__Data__.
************

(** The string a template literal inserts for [v]; [None] when ToPrimitive
    throws. *)
Definition ToString (v : value) : option string :=
  match v with
  | VUndefined => Some "undefined"
  | VNaN => Some "NaN"
  | VJson JNull => Some "null"
  | VJson (JBool b) => Some (if b then "true" else "false")
  | VJson (JNum z) => Some (NumberToString z)
  | VJson (JStr s) => Some s
  | VJson (JArr l) => ObjectToPrimitive (JArr l)
  | VJson (JObj o) => ObjectToPrimitive (JObj o)
  | VInfinity s => Some (if s then "-Infinity" else "Infinity")
  end.

(** ToBoolean, as used by [!v] and [v || w]. *)
Definition truthy (v : value) : bool :=
  match v with
  | VUndefined | VNaN | VJson JNull => false
  | VJson (JBool b) => b
  | VJson (JNum z) => negb (z =? 0)
  | VJson (JStr EmptyString) => false
  | VJson (JStr (String _ _)) => true
  | VJson (JArr _) | VJson (JObj _) => true
  | VInfinity _ => true
  end.

(** [a < b] and [a <= b] on numbers: false as soon as one side is NaN. *)
Definition num_lt (a b : num) : bool :=
  match a, b with
  | Fin x, Fin y => x <? y
  | Fin _, Infinity s => negb s
  | Infinity s, Fin _ => s
  | Infinity s, Infinity s' => s && negb s'
  | _, _ => false
  end.

Definition num_le (a b : num) : bool :=
  match a, b with
  | Fin x, Fin y => x <=? y
  | Fin _, Infinity s => negb s
  | Infinity s, Fin _ => s
  | Infinity s, Infinity s' => s || negb s'
  | _, _ => false
  end.

(** [a - b] on numbers: the exact difference, rounded; an infinity less a
    number is that infinity, and an infinity less itself is NaN. *)
Definition num_sub (a b : num) : num :=
  match a, b with
  | Fin x, Fin y => double (x - y)
  | Fin _, Infinity s => Infinity (negb s)
  | Infinity s, Fin _ => Infinity s
  | Infinity s, Infinity s' => if Bool.eqb s s' then NaN else Infinity s
  | _, _ => NaN
  end.

(** [id === v] for a string [id]. *)
Definition strict_eq (id : string) (v : value) : bool :=
  match v with
  | VJson (JStr s) => (id =? s)%string
  | _ => false
  end.

(** The own property [k] of a parsed object, in which every key occurs
    once. *)
Fixpoint own_property (o : list (string * json)) (k : string) : value :=
  match o with
  | [] => VUndefined
  | (k', j) :: o' => if (k' =? k)%string then VJson j else own_property o' k
  end.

************

__Your instructions__. Each line shown above must be repeated exactly.

__Exercise solution__.
(** The string a template literal inserts for [v]; [None] when ToPrimitive
    throws. *)
Definition ToString (v : value) : option string :=
  match v with
  | VUndefined => Some "undefined"
  | VNaN => Some "NaN"
  | VJson JNull => Some "null"
  | VJson (JBool b) => Some (if b then "true" else "false")
  | VJson (JNum z) => Some (NumberToString z)
  | VJson (JStr s) => Some s
  | VJson (JArr l) => ObjectToPrimitive (JArr l)
  | VJson (JObj o) => ObjectToPrimitive (JObj o)
  | VInfinity s => Some (if s then "-Infinity" else "Infinity")
  end.

(** ToBoolean, as used by [!v] and [v || w]. *)
Definition truthy (v : value) : bool :=
  match v with
  | VUndefined | VNaN | VJson JNull => false
  | VJson (JBool b) => b
  | VJson (JNum z) => negb (z =? 0)
  | VJson (JStr EmptyString) => false
  | VJson (JStr (String _ _)) => true
  | VJson (JArr _) | VJson (JObj _) => true
  | VInfinity _ => true
  end.

(** [a < b] and [a <= b] on numbers: false as soon as one side is NaN. *)
Definition num_lt (a b : num) : bool :=
  match a, b with
  | Fin x, Fin y => x <? y
  | Fin _, Infinity s => negb s
  | Infinity s, Fin _ => s
  | Infinity s, Infinity s' => s && negb s'
  | _, _ => false
  end.

Definition num_le (a b : num) : bool :=
  match a, b with
  | Fin x, Fin y => x <=? y
  | Fin _, Infinity s => negb s
  | Infinity s, Fin _ => s
  | Infinity s, Infinity s' => s || negb s'
  | _, _ => false
  end.

(** [a - b] on numbers: the exact difference, rounded; an infinity less a
    number is that infinity, and an infinity less itself is NaN. *)
Definition num_sub (a b : num) : num :=
  match a, b with
  | Fin x, Fin y => double (x - y)
  | Fin _, Infinity s => Infinity (negb s)
  | Infinity s, Fin _ => Infinity s
  | Infinity s, Infinity s' => if Bool.eqb s s' then NaN else Infinity s
  | _, _ => NaN
  end.

(** [id === v] for a string [id]. *)
Definition strict_eq (id : string) (v : value) : bool :=
  match v with
  | VJson (JStr s) => (id =? s)%string
  | _ => false
  end.

(** The own property [k] of a parsed object, in which every key occurs
    once. *)
Fixpoint own_property (o : list (string * json)) (k : string) : value :=
  match o with
  | [] => VUndefined
  | (k', j) :: o' => if (k' =? k)%string then VJson j else own_property o' k
  end.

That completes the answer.